American law enforcement and intelligence agencies intercepted the communications around the same time they were discovering evidence that Russia was trying to disrupt the presidential election by hacking into the Democratic National Committee, three of the officials said. The intelligence agencies then sought to learn whether the Trump campaign was colluding with the Russians on the hacking or other efforts to influence the election.

The officials interviewed in recent weeks said that, so far, they had seen no evidence of such cooperation.

Yet Comey said that the investigation is still looking for evidence that there was...even though at least seven months had turned up nothing.  This would seem to indicate that no such evidence exists.

In fact, in early March 2017, now-former National Intelligence Director Clapper confirmed that neither the FBI nor the NSA found any evidence whatsoever of collusion between the Trump camp and the Russian government, first in an interview with NBC’s Meet the Press:

And then in an interview with ABC News’ Brian Ross, in which he said that “there was no evidence whatsoever, at the time, of collusion between the Trump campaign and the Russians.”

One might think that this would have ended Democrats’ accusations, but their patently false narrative—that Russia conspired with Trump—continues unabated even though it is wholly unsupported.

And the ongoing investigation that FBI Director Comey just confirmed seems to now prove that while Russia was likely behind the DNC and Podesta hacks, the Trump campaign had absolutely nothing to do with it and the election itself was in no way hacked.

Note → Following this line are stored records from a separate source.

(** In every model each breakdown entry carries the interest of its
    tier, computed as the loop of its mode computes it. *)
Lemma breakdown_interest d rates pv tiers st now r e :
  alert (calculateInterest_parsed Math_pow d rates pv tiers st now) = None ->
  result (next (calculateInterest_parsed Math_pow d rates pv tiers st now))
    = Some r ->
  e ∈ tierBreakdown r ->
  interest e = tierInterest st pv (amount e) (to_number (rate e)).
Proof.
  intros Halert Hres He.
  destruct (calculateInterest_parsed_accepted _ _ _ _ _ _ Halert)
    as (r0 & Hnext & _ & Hbd & _).
  rewrite Hnext in Hres. injection Hres as <-.
  rewrite Hbd in He. eapply entries_of_interest, He.
Qed.

(** In every model the effective rate is the raw rate for one year, and
    the raw rate times the annualization factor otherwise. *)
Lemma effectiveRate_cases d rates pv tiers st now r :
  alert (calculateInterest_parsed Math_pow d rates pv tiers st now) = None ->
  result (next (calculateInterest_parsed Math_pow d rates pv tiers st now))
    = Some r ->
  effectiveRate r =
    (if String.eqb (tp_unit (timePeriod st)) "year" && (pv === num_lit 1)
     then totalInterest r / depositAmount r * num_lit 100
     else totalInterest r / depositAmount r * num_lit 100
          * annualizationFactor (tp_unit (timePeriod st)) pv).
Proof.
  intros Halert Hres.
  destruct (calculateInterest_parsed_accepted _ _ _ _ _ _ Halert)
    as (r0 & Hnext & Hd & _ & _ & Heff & _).
  rewrite Hnext in Hres. injection Hres as <-.
  now rewrite Hd.
Qed.

(** Simple mode never calls [Math.pow]: the outcome is the same whatever
    it is. *)
Lemma simple_mode_ignores_pow (pow' : num -> num -> num) d rates pv tiers
    st now :
  isCompound st = false ->
  calculateInterest_parsed Math_pow d rates pv tiers st now =
  calculateInterest_parsed pow' d rates pv tiers st now.
Proof.
  intros Hmode. unfold calculateInterest_parsed, calculateInterest_run.
  now rewrite Hmode.
Qed.

(** The checks of [calculateInterest], as a proposition. *)
Lemma calculateInterest_parsed_alert d rates pv tiers st now :
  alert (calculateInterest_parsed Math_pow d rates pv tiers st now) <> None
  <-> rejected d rates pv.
Proof.
  unfold calculateInterest_parsed, calculateInterest_run, rejected.
  rewrite array_some_dense.
  destruct (isNaN d) eqn:Ed; simpl; [intuition congruence|].
  destruct (d <=? num_lit 0) eqn:Ed'; simpl; [intuition congruence|].
  destruct (existsb _ rates) eqn:Er; simpl.
  { split; [intros _|congruence]. right; left.
    apply existsb_exists in Er as (rate & Hin & Hr).
    exists rate. split; [now apply list_elem_of_In|].
    now apply orb_true_iff in Hr. }
  assert (Hrates : ~ exists rate, rate ∈ rates /\
            (isNaN rate = true \/ (rate <? num_lit 0) = true)).
  { intros (rate & Hin & Hr).
    assert (existsb (fun rate => isNaN rate || (rate <? num_lit 0)) rates
            = true) as Hex; [|congruence].
    apply existsb_exists. exists rate.
    split; [now apply list_elem_of_In|now apply orb_true_iff]. }
  destruct (isNaN pv) eqn:Ep; simpl; [intuition congruence|].
  destruct (pv <=? num_lit 0) eqn:Ep'; simpl; [intuition congruence|].
  split; [congruence|].
  intros [[?|?]|[?|[?|?]]]; congruence || tauto.
Qed.

Lemma calculateInterest_parsed_rejected_run d rates pv tiers st now :
  alert (calculateInterest_run Math_pow d rates pv (Some tiers) st now)
    <> None ->
  next (calculateInterest_run Math_pow d rates pv (Some tiers) st now) = st.
Proof.
  unfold calculateInterest_run.
  destruct (isNaN d || (d <=? num_lit 0)); [reflexivity|].
  destruct (array_some _ _); [reflexivity|].
  destruct (isNaN pv || (pv <=? num_lit 0)); [reflexivity|].
  simpl. congruence.
Qed.

Lemma calculateInterest_parsed_rejected d rates pv tiers st now :
  alert (calculateInterest_parsed Math_pow d rates pv tiers st now) <> None ->
  next (calculateInterest_parsed Math_pow d rates pv tiers st now) = st.
Proof. apply calculateInterest_parsed_rejected_run. Qed.

(** *** Doubling the duration *)

Lemma timeInYears_double (Hexact : doubling_exact num) (unit : string)
    (pv : num) :
  timeInYears unit (num_lit 2 * pv) = num_lit 2 * timeInYears unit pv.
Proof.
  unfold timeInYears.
  repeat (destruct (String.eqb unit _);
          [now apply (dbl_div Hexact)|]).
  reflexivity.
Qed.

Lemma simpleTierInterest_double (Hexact : doubling_exact num)
    (unit : string) (pv a r : num) :
  simpleTierInterest unit (num_lit 2 * pv) a r =
  num_lit 2 * simpleTierInterest unit pv a r.
Proof.
  unfold simpleTierInterest. rewrite (timeInYears_double Hexact).
  apply (dbl_mul Hexact).
Qed.

Lemma fold_interest_double (Hexact : doubling_exact num)
    (f f' : num -> num -> num) (rates : list num) :
  (forall a r, f' a r = num_lit 2 * f a r) ->
  forall amounts tiers i acc,
    fold_left (fun total e => total + interest e)
      (entries_of f' rates tiers i amounts) (num_lit 2 * acc) =
    num_lit 2 *
      fold_left (fun total e => total + interest e)
        (entries_of f rates tiers i amounts) acc.
Proof.
  intros Hf. induction amounts as [|a amounts IH]; intros tiers i acc;
    [reflexivity|].
  destruct tiers as [|t tiers]; [reflexivity|].
  cbn [entries_of fold_left interest].
  rewrite Hf, <- (dbl_add Hexact). apply IH.
Qed.

(** Twice a duration that passes the check passes it. *)
Lemma rejected_double (Hexact : doubling_exact num) (d : num)
    (rates : list num) (pv : num) :
  rejected d rates (num_lit 2 * pv) -> rejected d rates pv.
Proof.
  unfold rejected. intros [Hd|[Hr|Hp]]; [now left|now right; left|].
  right; right.
  now rewrite (dbl_isNaN Hexact), (dbl_le Hexact) in Hp.
Qed.

End Generic.

(** ** Arithmetic of the exact model *)

Module ExactFacts.
Import Exact.

Lemma Qc_eq_Qeq (x y : Qc) : x = y <-> (this x == this y)%Q.
Proof. split; [intros ->; reflexivity | apply Qc_is_canon]. Qed.

Lemma this_Q2Qc (q : Q) : (this (Q2Qc q) == q)%Q.
Proof. apply Qred_correct. Qed.

Lemma this_plus (a b : Qc) : (this (a + b)%Qc == this a + this b)%Q.
Proof. apply Qred_correct. Qed.

Lemma this_opp (a : Qc) : (this (- a)%Qc == - this a)%Q.
Proof. apply Qred_correct. Qed.

Lemma this_mult (a b : Qc) : (this (a * b)%Qc == this a * this b)%Q.
Proof. apply Qred_correct. Qed.

Lemma this_inv (a : Qc) : (this (/ a)%Qc == / this a)%Q.
Proof. apply Qred_correct. Qed.

(** Moves a goal on [Qc] to [Q], where [lra] works. *)
Ltac qc2q :=
  rewrite ?Qc_eq_Qeq in *;
  unfold Qcdiv, Qclt, Qcle, Qcminus in *;
  repeat progress
    (rewrite ?this_plus, ?this_opp, ?this_mult, ?this_inv, ?this_Q2Qc
       in *);
  unfold inject_Z in *.
Ltac qc_lra := qc2q; lra.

Instead, the available evidence proves only that the Democratic National Committee and John Podesta were hacked, in large measure because of their own lax approach to cybersecurity.  While The Republican National Committee was able to thwart an attack, the Democrats were not, and now they seem to be looking for someone, anyone else to blame for their own incompetence—not only in the digital arena, but in their performance in the 2016 election as a whole.